As to "Scheimetz," "Scheinmetz," or "Steinmetz" – a rather common German last name – nothing at all is known about him, and there is therefore no proof that he ever existed.
Which is true of billions of people who had lived and died. The point is, there is no proof of the opposite too.
It is true that this name was also mentioned by Henryk Tauber in his deposition of May 24, 1945, but Tauber gave his deposition after Dragon’s. That the source is really Dragon is borne out by the fact that for the gassings Tauber, too, evokes the duo Mengele-Scheimetz. It is likewise clear that Dragon, at the time of the Soviet deposition, did not yet know anything about the alleged vehicle with the Red Cross, which brought the Zyklon B and which appears in many later testimonies.
The logic here is fascinating: if Dragon did not mention some detail, he did not know about it. And if details of Tauber's a Dragon's testimonies match, it must be because one plagiarized another. Hmmm.

By the way, for some reason Mattogno doesn't mention pre-liberation testimonies mentioning that same van, e.g. diaries of Lejb Langfus ("During the singing the Red Cross van arrived, gas was thrown into the chamber...", Bezwinska and Czech, Amidst a nightmare of crime..., p.115) and Salmen Lewenthal ("Ear-piercing cries of despair and loud weeping were heard [...] terrible [...] they expressed immense pain [...] various muffled voices merged together [...] and proceeded from under the ground until the car of the humanitarian Red Cross arrived [...] and put an end to their pain and despair [...]. After throwing 4 tins of the gas through the small upper doors and after sealing them hermetically, silence soon reigned."; ibid., p.146).

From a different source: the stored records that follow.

(** * Token vesting: the vesting ledger and the claim engine

    A shallow embedding of the on-chain token-vesting program
    ([create_employee_vesting], [claim_tokens]) as its sources give it in
    TECHNICAL_DOCUMENTATION.md and ANCHOR_ACCOUNTS_GUIDE.md, together with
    the properties the specification states about it.

    Amounts and timestamps are Rust [i64] values: they are modelled as [Z]
    with the range, the saturation and the overflow behaviour written out.
    A handler is a computation in a small state-and-error monad over the
    accounts the instruction receives. *)

From Stdlib Require Import ZArith Lia Bool List.
From stdpp Require Import base option gmap.

Local Open Scope Z_scope.

(** ** Signed 64-bit arithmetic *)

Module I64.

Definition MIN : Z := -9223372036854775808.
Definition MAX : Z := 9223372036854775807.
Definition modulus : Z := 18446744073709551616.

(** [in_range z]: [z] is representable as an [i64]. *)
Definition in_range (z : Z) : bool := (MIN <=? z) && (z <=? MAX).

(** Two's-complement wrap-around of an out-of-range result. *)
Definition wrap (z : Z) : Z := (z - MIN) mod modulus + MIN.

(** [i64::saturating_sub]: the difference clamped to [MIN .. MAX]. *)
Definition saturating_sub (a b : Z) : Z := Z.max MIN (Z.min MAX (a - b)).

(** [x as u64]: reinterpretation of the bit pattern as unsigned. *)
Definition as_u64 (z : Z) : Z := z mod modulus.

End I64.

(** ** Outcomes of an instruction *)

(** The program's own error codes ([#[error_code] pub enum ErrorCode]). *)
Inductive ErrorCode : Type :=
| ClaimNotAvailableYet
| NothingToClaim.

(** Rust run-time aborts of integer arithmetic. *)
Inductive Panic : Type :=
| MultiplyWithOverflow
| AddWithOverflow
| DivideByZero
| DivideWithOverflow.

(** Account-constraint failures raised by the framework before a handler
    runs ([has_one], [init]). *)
Inductive ConstraintError : Type :=
| ConstraintHasOne
| AccountAlreadyInUse.

Inductive Failure : Type :=
| ProgramError (code : ErrorCode)
| Abort (p : Panic)
| Constraint (c : ConstraintError)
| TransferFailed.

Inductive Result (A : Type) : Type :=
| Ok (a : A)
| Err (f : Failure).

Arguments Ok {A} a.
Arguments Err {A} f.

Definition result_bind {A B : Type} (r : Result A) (k : A -> Result B) : Result B :=
  match r with
  | Ok a => k a
  | Err f => Err f
  end.

(** ** Accounts *)

Definition Pubkey : Type := N.

(** [pub struct EmployeeAccount]. *)
Record EmployeeAccount : Type := mkEmployeeAccount {
  beneficiary : Pubkey;
  start_time : Z;
  end_time : Z;
  total_amount : Z;
  total_withdrawn : Z;
  cliff_time : Z;
  vesting_account : Pubkey;
  bump : Z
}.

(** [pub struct VestingAccount]; the company name is kept as its bytes. *)
Record VestingAccount : Type := mkVestingAccount {
  owner : Pubkey;
  mint : Pubkey;
  treasury_token_account : Pubkey;
  company_name : list Z;
  treasury_bump : Z;
  vesting_bump : Z
}.

(** Every field of a stored [EmployeeAccount] is an [i64]. *)
Definition well_formed (e : EmployeeAccount) : Prop :=
  I64.in_range (start_time e) = true /\
  I64.in_range (end_time e) = true /\
  I64.in_range (total_amount e) = true /\
  I64.in_range (total_withdrawn e) = true /\
  I64.in_range (cliff_time e) = true.

Definition set_total_withdrawn (w : Z) (e : EmployeeAccount) : EmployeeAccount :=
  {| beneficiary := beneficiary e;
     start_time := start_time e;
     end_time := end_time e;
     total_amount := total_amount e;
     total_withdrawn := w;
     cliff_time := cliff_time e;
     vesting_account := vesting_account e;
     bump := bump e |}.

(** ** Checked arithmetic and the vesting calculation *)

Section Arithmetic.

(** [overflow_checks]: the build profile's switch. With it, [*] and [+=]
    abort on overflow; without it they wrap. Division by zero aborts in
    both. *)
Variable overflow_checks : bool.

Definition i64_mul (a b : Z) : Result Z :=
  if I64.in_range (a * b) then Ok (a * b)
  else if overflow_checks then Err (Abort MultiplyWithOverflow)
  else Ok (I64.wrap (a * b)).

Definition i64_add (a b : Z) : Result Z :=
  if I64.in_range (a + b) then Ok (a + b)
  else if overflow_checks then Err (Abort AddWithOverflow)
  else Ok (I64.wrap (a + b)).

(** Rust's [/] on [i64]: truncation toward zero; aborts on a zero divisor
    and on [MIN / -1]. *)
Definition i64_div (a b : Z) : Result Z :=
  if b =? 0 then Err (Abort DivideByZero)
  else if (a =? I64.MIN) && (b =? -1) then Err (Abort DivideWithOverflow)
  else Ok (Z.quot a b).

(** The vesting calculation of [claim_tokens]:
<<
    let time_since_start = current_time.saturating_sub(start_time);
    let total_vesting_time = end_time.saturating_sub(start_time);
    let vested_amount = if current_time >= end_time {
        total_amount
    } else {
        (total_amount * time_since_start) / total_vesting_time
    };
>> *)
Definition vested_amount (e : EmployeeAccount) (current_time : Z) : Result Z :=
  let time_since_start := I64.saturating_sub current_time (start_time e) in
  let total_vesting_time := I64.saturating_sub (end_time e) (start_time e) in
  if current_time >=? end_time e then Ok (total_amount e)
  else result_bind (i64_mul (total_amount e) time_since_start)
                   (fun product => i64_div product total_vesting_time).

(** [let claimable_amount = vested_amount.saturating_sub(total_withdrawn);] *)
Definition claimable_amount (e : EmployeeAccount) (current_time : Z) : Result Z :=
  result_bind (vested_amount e current_time)
              (fun vested => Ok (I64.saturating_sub vested (total_withdrawn e))).

End Arithmetic.

(** ** The handler monad

    A handler reads and writes the accounts of its context; an error stops
    it and leaves the accounts as they were at that point. The token
    program is an external service: [Tokens] is its ledger. *)

Section Handlers.

Variable Tokens : Type.

Record Accounts : Type := mkAccounts {
  employee_account : EmployeeAccount;
  tokens : Tokens
}.

Definition Handler (A : Type) : Type := Accounts -> Result A * Accounts.

Definition ret {A : Type} (a : A) : Handler A := fun s => (Ok a, s).

Definition bind {A B : Type} (m : Handler A) (k : A -> Handler B) : Handler B :=
  fun s => match m s with
           | (Ok a, s') => k a s'
           | (Err f, s') => (Err f, s')
           end.

Definition throw {A : Type} (f : Failure) : Handler A := fun s => (Err f, s).

Definition lift {A : Type} (r : Result A) : Handler A := fun s => (r, s).

Definition read_employee : Handler EmployeeAccount :=
  fun s => (Ok (employee_account s), s).

Definition write_employee (e : EmployeeAccount) : Handler unit :=
  fun s => (Ok tt, {| employee_account := e; tokens := tokens s |}).

(** The cross-program invocation of the token program:
    [transfer_checked l amount] moves [amount] (a [u64]) from the treasury
    to the beneficiary's token account, or fails. *)
Definition invoke_transfer (transfer_checked : Tokens -> Z -> option Tokens)
    (amount : Z) : Handler unit :=
  fun s => match transfer_checked (tokens s) amount with
           | Some l => (Ok tt, {| employee_account := employee_account s; tokens := l |})
           | None => (Err TransferFailed, s)
           end.

End Handlers.

Arguments mkAccounts {Tokens} _ _.
Arguments employee_account {Tokens} _.
Arguments tokens {Tokens} _.
Arguments ret {Tokens A} a.
Arguments bind {Tokens A B} m k.
Arguments throw {Tokens A} f.
Arguments lift {Tokens A} r.
Arguments read_employee {Tokens}.
Arguments write_employee {Tokens} e.
Arguments invoke_transfer {Tokens} transfer_checked amount.

Notation "'let*' x ':=' m 'in' k" := (bind m (fun x => k))
  (at level 10, x name, m at level 100, k at level 200).
Notation "'run' m 'then' k" := (bind m (fun _ => k))
  (at level 10, m at level 100, k at level 200).

(** ** The instructions *)

Section Instructions.

Variable overflow_checks : bool.
Variable Tokens : Type.
Variable transfer_checked : Tokens -> Z -> option Tokens.

(** [claim_tokens], with [now = Clock::get()?.unix_timestamp]:
    + the cliff check, [if now < employee_account.cliff_time] returns
      [ClaimNotAvailableYet];
    + the vested and the claimable amount;
    + [if claimable_amount == 0] returns [NothingToClaim];
    + [transfer_checked(cpi_context, claimable_amount as u64, decimals)?];
    + [total_withdrawn += claimable_amount], then [Ok(())]. *)
Definition claim_tokens (now : Z) : Handler Tokens unit :=
  let* employee := read_employee in
  if now <? cliff_time employee then throw (ProgramError ClaimNotAvailableYet)
  else
    let* claimable := lift (claimable_amount overflow_checks employee now) in
    if claimable =? 0 then throw (ProgramError NothingToClaim)
    else
      run invoke_transfer transfer_checked (I64.as_u64 claimable) then
      let* withdrawn := lift (i64_add overflow_checks (total_withdrawn employee) claimable) in
      run write_employee (set_total_withdrawn withdrawn employee) then
      ret tt.

(** A transaction is atomic: the accounts are committed only when the
    handler returns [Ok]. *)
Definition process_claim (now : Z) (s : Accounts Tokens) : Accounts Tokens :=
  match claim_tokens now s with
  | (Ok _, s') => s'
  | (Err _, _) => s
  end.

(** The schedule after each of a sequence of claims. A claim arrives with
    its clock reading and the token ledger of that moment (deposits into
    the treasury happen outside the program). *)
Fixpoint claim_trace (e : EmployeeAccount) (claims : list (Z * Tokens))
    : list EmployeeAccount :=
  match claims with
  | [] => []
  | (now, l) :: rest =>
      let e' := employee_account (process_claim now (mkAccounts e l)) in
      e' :: claim_trace e' rest
  end.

Then Mattogno whines about Dragon's overly exaggerated incineration figures, which, of course, were usual for Auschwitz witnesses. What can I say? Those were mere estimates, which, while based on the real horrors, were more often than not influenced by the feedback loop of rumors and wishful thinking. And yes, witnesses could believe in such numbers and not be liars. After all, it's not like they claimed to have personally counted each corpse.
5) Just as absurd is the assertion that the SS collected the human fat of the corpses to feed the combustion in the trenches. Animal fat has a flashpoint of under 184°C (363°F), considerably less than the ignition temperature of dry wood, which varies between 325 and 350°C; on the other hand the combustible substances in a corpse start to gasify (into carbon monoxide and hydrocarbons) at around 400 to 500°C, so that in any kind of burning trench for corpses the first thing to burn would be the fat. I have demonstrated the impossibility of recovering burning human fat for fuel in a series of specific experiments.
Actually, Mattogno has done no such thing, as I showed in my article "Recovery of liquid human fat from pyres is impossible..."
6) In the Polish deposition, the witness attributes to ‘Bunker 2’ four incineration trenches, which in the Soviet deposition he had assigned to "gas chamber no. 1."
Above I have dealt with such discrepancies at length.
7) We must also note that the first description of the installations of the two ‘Bunkers’ follows a pattern that is both repetitive and nonsensical. For ‘Bunker 1’ it is as follows:

undressing barracks - 500 m - ‘Bunker’ - 500 m - burning trenches

For ‘Bunker 2’ it is as follows:

undressing barracks - 150 m - ‘Bunker’ - 150 m - burning trenches

From the point of view of logistics, it does not speak strongly in favor of German organizing methods to have 2,000 naked people walk or run 500 m in the open and to transport the corpses over the same distance.
Partially dealt with above - the 500 m between the undressing barracks and Bunker 1 is probably a clerical mistake for 50 m. The distance between the gas chambers and mass graves, on the other hand, may be determined by a myriad of factors, of which the distance is only one. According to Pressac's interpretation of evidence, which I accept in this case, the graves of Bunker 1 were in Birkenwald, 300 to 400 meters from the gas chambers (Technique..., p. 162). If so, then Dragon's 500 m is not such a bad estimate. Whatever the Nazis' reasons for placing these graves in Birkenwald (of which the most obvious one seems to be greater secrecy), this particular detail can hardly be used against Dragon's testimony.
8) A final observation: According to official historiography, the members of the so-called ‘special unit’ were regularly murdered by the SS after a few months as potentially dangerous ‘witnesses.’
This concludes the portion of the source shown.